Input Block Start

(* ===== verification/Demo.v ===== *)
(** * The whole analysis ([test/demoMAIN.py])

    [demoMAIN.py] runs every module on one dataset: [preprocessing]
    (with [_fill_NaN_Values = 1] and [_include_all_data = 0]),
    [stops_transitions], [generate_fixed_points_stats], the two Gini
    tables, [calculate_entropy_session_tracker_phase],
    [plot_charts_per_tracker] and [get_metrics] with [selectedPhase = -99].

    Two of the calls share a data frame with an earlier one, and the model
    keeps the sharing:
    - [add_phases] assigns the phase column of the frame it is given
      ([df['phase'] = phases], [_preprocessing.py] line 263) before
      filtering a copy, so the [df] of the script, which the entropy is
      then computed on, has a phase for every raw row, [-100] included
      ([shared_df]);
    - [generate_fixed_points_stats] sorts [df_stops_transitions] in place,
      and the plots and the metrics read the sorted frame.

    The reading of the CSV files, the time stamp of the output file and
    [to_csv] are I/O and not modelled: the script's tables are the
    arguments.  [np.sqrt] is a parameter, as in [Metrics], and so is the
    float that pandas stores for an entropy ([entropy_float]): the
    entropies are real numbers and floating-point rounding is not
    modelled. *)

From Stdlib Require Import ZArith QArith Reals List Lia String.
From stdpp Require Import base list decidable.
From S2P Require Import Prelude Samples ClusterBuilder Classifier BlockMerger Summarizer Pipeline.
From S2P Require Import Preprocessing QSum Gini EntropyGrid EntropyReal FixedPoints Metrics PyString Plot.

Local Open Scope Z_scope.

(** The columns of the preprocessed frame that the engine and the
    entropy read. *)
Definition to_sample (r : prow) : sample :=
  mk_sample (p_tracker r) (p_session r) (p_timestamp r) (p_x r) (p_y r) (p_phase r) (p_quantile r).

(** [dfPhases] as [get_metrics] reads it. *)
Definition to_span (p : phase_row) : phase_span :=
  mk_phase_span (ph_session p) (ph_phase p) (ph_start p) (ph_end p).

(** Line 263 of [_preprocessing.py]: the script's [df] after
    [preprocessing] returns, with the phase column [add_phases] wrote into
    it. *)
Definition shared_df (dfPhases : list phase_row) (df : list prow) : list prow :=
  map (fun r => set_phase (phase_of dfPhases r) r) df.

(** The parameters of [info.ini] the modules read. *)
Record demo_config := mk_demo_config {
  dc_prep : config;
  dc_distance : Q;
  dc_duration : Z;
  dc_distance_tracker_fixed_point : Q;
  dc_grid : grid_config;
  dc_plot : plot_config;
  dc_weighted : Z
}.

(** The tables the script computes. *)
Record demo_result := mk_demo_result {
  fixed_points_stats : list stat_row;
  gini_output_separate_trackers : list (Z * Z * Z * option Q);
  gini_output_joint_trackers : list (Z * Z * option Q);
  entropy_output : list (Z * Z * Z * Z * list (list Q) * option R);
  figures : list effect;
  Output : list (Z * Z * Z * list (option Q))
}.

Section Demo.

Context `{SessionSort}.
Variable sqrt : Q -> Q.
Variable entropy_float : option R -> option Q.

(** A call that returns, or raises an exception of type [E]. *)
Definition returned {E A : Type} (r : E + A) : option A := match r with inl _ => None | inr a => Some a end.

(** The plotting call of the script: its effects, or [None] when
    [QhullError] escapes it. *)
Definition plotted (r : list effect * plot_result) : option (list effect) :=
  match r.2 with PlotDone => Some r.1 | QhullError _ => None end.

(** Lines 46-73: [None] where a call raises. *)
Definition demo_main (dc : demo_config) (df : list prow) (dfPhases : list phase_row)
    (dfFixedPoints : list fixed_point) : option demo_result :=
  match preprocessing (dc_prep dc) df dfPhases 1 0 with
  | Err _ => None
  | Ok df_preprocessed =>
      df_stops_transitions ←
        stops_transitions (dc_distance dc) (dc_duration dc) (map to_sample df_preprocessed);
      '(df_sorted, fps) ← generate_fixed_points_stats (dc_distance_tracker_fixed_point dc)
                             df_stops_transitions dfFixedPoints;
      let gsep := calculate_gini_by_tracker fps in
      let gjoint := calculate_gini_trackers_together fps in
      ent ← returned (calculate_entropy_session_tracker_phase (dc_grid dc) (map to_sample (shared_df dfPhases df)));
      figs ← plotted (plot_charts_per_tracker (dc_plot dc) df_sorted);
      let df_entropy := map (fun '(k, _, _, e) => (k, entropy_float e)) ent in
      out ← get_metrics sqrt df_sorted fps df_entropy gsep gjoint (map to_span dfPhases) (-99) (dc_weighted dc);
      Some (mk_demo_result fps gsep gjoint ent figs out)
  end.

(** [test/demo5_generateMetrics.py], lines 41-53: [get_metrics] on the
    tables of the earlier demos, with the script's own [weighted = 1]
    choosing the name of the output file, and the [weighted] of
    [info.ini] ([config_weighted]), which [get_metrics] reads at its line
    202, choosing the weighting. *)
Definition demo5 (config_weighted : Z) (df_phases : list phase_row) (df_fs : list out_row)
    (df_points : list stat_row) (df_entropy df_giniT : list (Z * Z * Z * option Q))
    (df_giniSession : list (Z * Z * option Q)) : option (string * list (Z * Z * Z * list (option Q))) :=
  let selectedPhase := -99 in
  let weighted := 1 in
  out ← get_metrics sqrt df_fs df_points df_entropy df_giniT df_giniSession (map to_span df_phases)
          selectedPhase config_weighted;
  Some (if weighted =? 1 then "Output_NOTEBOOK10_metrics_per_tracker_WEIGHTED_"%string
        else "Output_NOTEBOOK10_metrics_per_tracker_"%string, out).

End Demo.

(** ** The stages *)

Lemma generate_fixed_points_stats_perm `{SessionSort} (D : Q) (out : list out_row) (fps : list fixed_point) out' st :
  generate_fixed_points_stats D out fps = Some (out', st) -> Permutation out' out.
Proof.
  unfold generate_fixed_points_stats. destruct (distances _ fps); [| discriminate].
  intros [= <- _]. apply sort_values_perm.
Qed.

Lemma o_phase_out_phase (o : out_row) : o_phase o = out_phase o.
Proof. destruct o; reflexivity. Qed.

(** ** Properties *)

(** C5. In the whole analysis of [demoMAIN.py], with
    [_include_all_data = 0], no row of the final metrics table is for the
    unassigned phase [-100]: the preprocessing drops the rows outside
    every phase, a stop's phase is the smallest phase of its samples, the
    in-place sort keeps the rows, and every merge of [get_metrics] is an
    inner join from the stop aggregates.  This holds although the entropy
    table, computed on the shared [df], has such groups
    ([demo_entropy_unassigned]). *)
Theorem demo_output_assigned_phases `{SessionSort} (sqrt : Q -> Q) (entropy_float : option R -> option Q)
    (dc : demo_config) (df : list prow) (dfPhases : list phase_row) (dfFixedPoints : list fixed_point)
    (res : demo_result) :
  demo_main sqrt entropy_float dc df dfPhases dfFixedPoints = Some res ->
  Forall (fun r => r.1.2 <> -100) (Output res).
Proof.
  unfold demo_main. destruct (preprocessing _ df dfPhases 1 0) as [dfp|] eqn:Ep; [| discriminate].
  apply preprocessing_assigned in Ep.
  destruct (stops_transitions _ _ (map to_sample dfp)) as [st|] eqn:Est; [| discriminate]. cbn [mbind option_bind].
  assert (Hst : Forall (fun o => out_phase o <> -100) st).
  { apply (stops_transitions_columns (fun _ p => p <> -100) _ _ _ _ Est). apply List.Forall_map. exact Ep. }
  destruct (generate_fixed_points_stats _ _ dfFixedPoints) as [[dfs fps]|] eqn:Eg; [| discriminate].
  apply generate_fixed_points_stats_perm in Eg. cbn [mbind option_bind].
  destruct (calculate_entropy_session_tracker_phase _ _) as [e|ent]; [discriminate |]. cbn.
  destruct (plotted _) as [figs|]; [| discriminate]. cbn.
  destruct (get_metrics _ _ _ _ _ _ _ _ _) as [out|] eqn:Em; [| discriminate]. intros [= <-]. cbn.
  apply get_metrics_keys in Em. revert Em. apply List.Forall_impl.
  intros r (o & Ho & _ & <-). cbn. rewrite o_phase_out_phase.
  rewrite List.Forall_forall in Hst. apply Hst. eapply Permutation_in; [exact Eg | exact Ho].
Qed.

(** ** Example *)

(** One tracker standing for six seconds, walking three seconds, and one
    more sample after the only phase of the session has ended. *)
Definition demo_rows : list prow :=
  map (fun t => mk_prow 1 1 t 100 100 0 0 0 1 1 0 false) [0; 1; 2; 3; 4; 5; 6]
  ++ map (fun t => mk_prow 1 1 t (inject_Z (3000 * (t - 6))) 100 0 0 0 1 1 0 false) [7; 8; 9]
  ++ [mk_prow 1 1 200 2000 2000 0 0 0 1 1 0 false].

Definition demo_phases : list phase_row := [mk_phase_row 1 1 0 100].

Definition demo_cfg : demo_config :=
  mk_demo_config (mk_config axis_yaw 0 4) 1000 3 1000 (mk_grid_config 2500 3000 1000) room_8x6 1.

Definition demo_sqrt (q : Q) : Q := q.

Definition no_float (e : option R) : option Q := None.

Lemma demo_output_assigned_phases_witness :
  exists res, demo_main demo_sqrt no_float demo_cfg demo_rows demo_phases room_points = Some res
    /\ Forall (fun r => r.1.2 <> -100) (Output res).
Proof.
  destruct (demo_main demo_sqrt no_float demo_cfg demo_rows demo_phases room_points) as [res|] eqn:E.
  - exists res. split; [reflexivity | exact (demo_output_assigned_phases _ _ _ _ _ _ res E)].
  - vm_compute in E. discriminate.
Defined.

(** The entropy of the example has a group for the phase [-100] (the
    sample after the phase), which the metrics do not have. *)
Example demo_entropy_unassigned :
  option_map (fun r => (map (fun '(k, _, _, _) => k) (entropy_output r), map fst (Output r)))
    (demo_main demo_sqrt no_float demo_cfg demo_rows demo_phases room_points)
  = Some ([(1, 1, -100); (1, 1, 1)], [(1, 1, 1)]).
Proof. vm_compute. reflexivity. Qed.

(** With [weighted = 0] in [info.ini], [demo5] names its file
    [WEIGHTED] although the metrics it writes are not weighted: they are
    the merged rows of every phase. *)
Example demo5_unweighted_file :
  forall df_phases df_fs df_points df_entropy df_giniT df_giniSession,
  demo5 demo_sqrt 0 df_phases df_fs df_points df_entropy df_giniT df_giniSession
  = Some ("Output_NOTEBOOK10_metrics_per_tracker_WEIGHTED_"%string,
          merged_rows demo_sqrt df_fs df_points df_entropy df_giniT df_giniSession).
Proof. reflexivity. Qed.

Input Block End

▸ **Work to complete**
Retype only the lines above between the line with "[preprocessing] returns, with" and the line with "df_stops_transitions dfFixedPoints;", counting those two lines as well, and keep every character as it is.

▸ **Solution for this problem**
    [preprocessing] returns, with the phase column [add_phases] wrote into
    it. *)
Definition shared_df (dfPhases : list phase_row) (df : list prow) : list prow :=
  map (fun r => set_phase (phase_of dfPhases r) r) df.

(** The parameters of [info.ini] the modules read. *)
Record demo_config := mk_demo_config {
  dc_prep : config;
  dc_distance : Q;
  dc_duration : Z;
  dc_distance_tracker_fixed_point : Q;
  dc_grid : grid_config;
  dc_plot : plot_config;
  dc_weighted : Z
}.

(** The tables the script computes. *)
Record demo_result := mk_demo_result {
  fixed_points_stats : list stat_row;
  gini_output_separate_trackers : list (Z * Z * Z * option Q);
  gini_output_joint_trackers : list (Z * Z * option Q);
  entropy_output : list (Z * Z * Z * Z * list (list Q) * option R);
  figures : list effect;
  Output : list (Z * Z * Z * list (option Q))
}.

Section Demo.

Context `{SessionSort}.
Variable sqrt : Q -> Q.
Variable entropy_float : option R -> option Q.

(** A call that returns, or raises an exception of type [E]. *)
Definition returned {E A : Type} (r : E + A) : option A := match r with inl _ => None | inr a => Some a end.

(** The plotting call of the script: its effects, or [None] when
    [QhullError] escapes it. *)
Definition plotted (r : list effect * plot_result) : option (list effect) :=
  match r.2 with PlotDone => Some r.1 | QhullError _ => None end.

(** Lines 46-73: [None] where a call raises. *)
Definition demo_main (dc : demo_config) (df : list prow) (dfPhases : list phase_row)
    (dfFixedPoints : list fixed_point) : option demo_result :=
  match preprocessing (dc_prep dc) df dfPhases 1 0 with
  | Err _ => None
  | Ok df_preprocessed =>
      df_stops_transitions ←
        stops_transitions (dc_distance dc) (dc_duration dc) (map to_sample df_preprocessed);
      '(df_sorted, fps) ← generate_fixed_points_stats (dc_distance_tracker_fixed_point dc)
                             df_stops_transitions dfFixedPoints;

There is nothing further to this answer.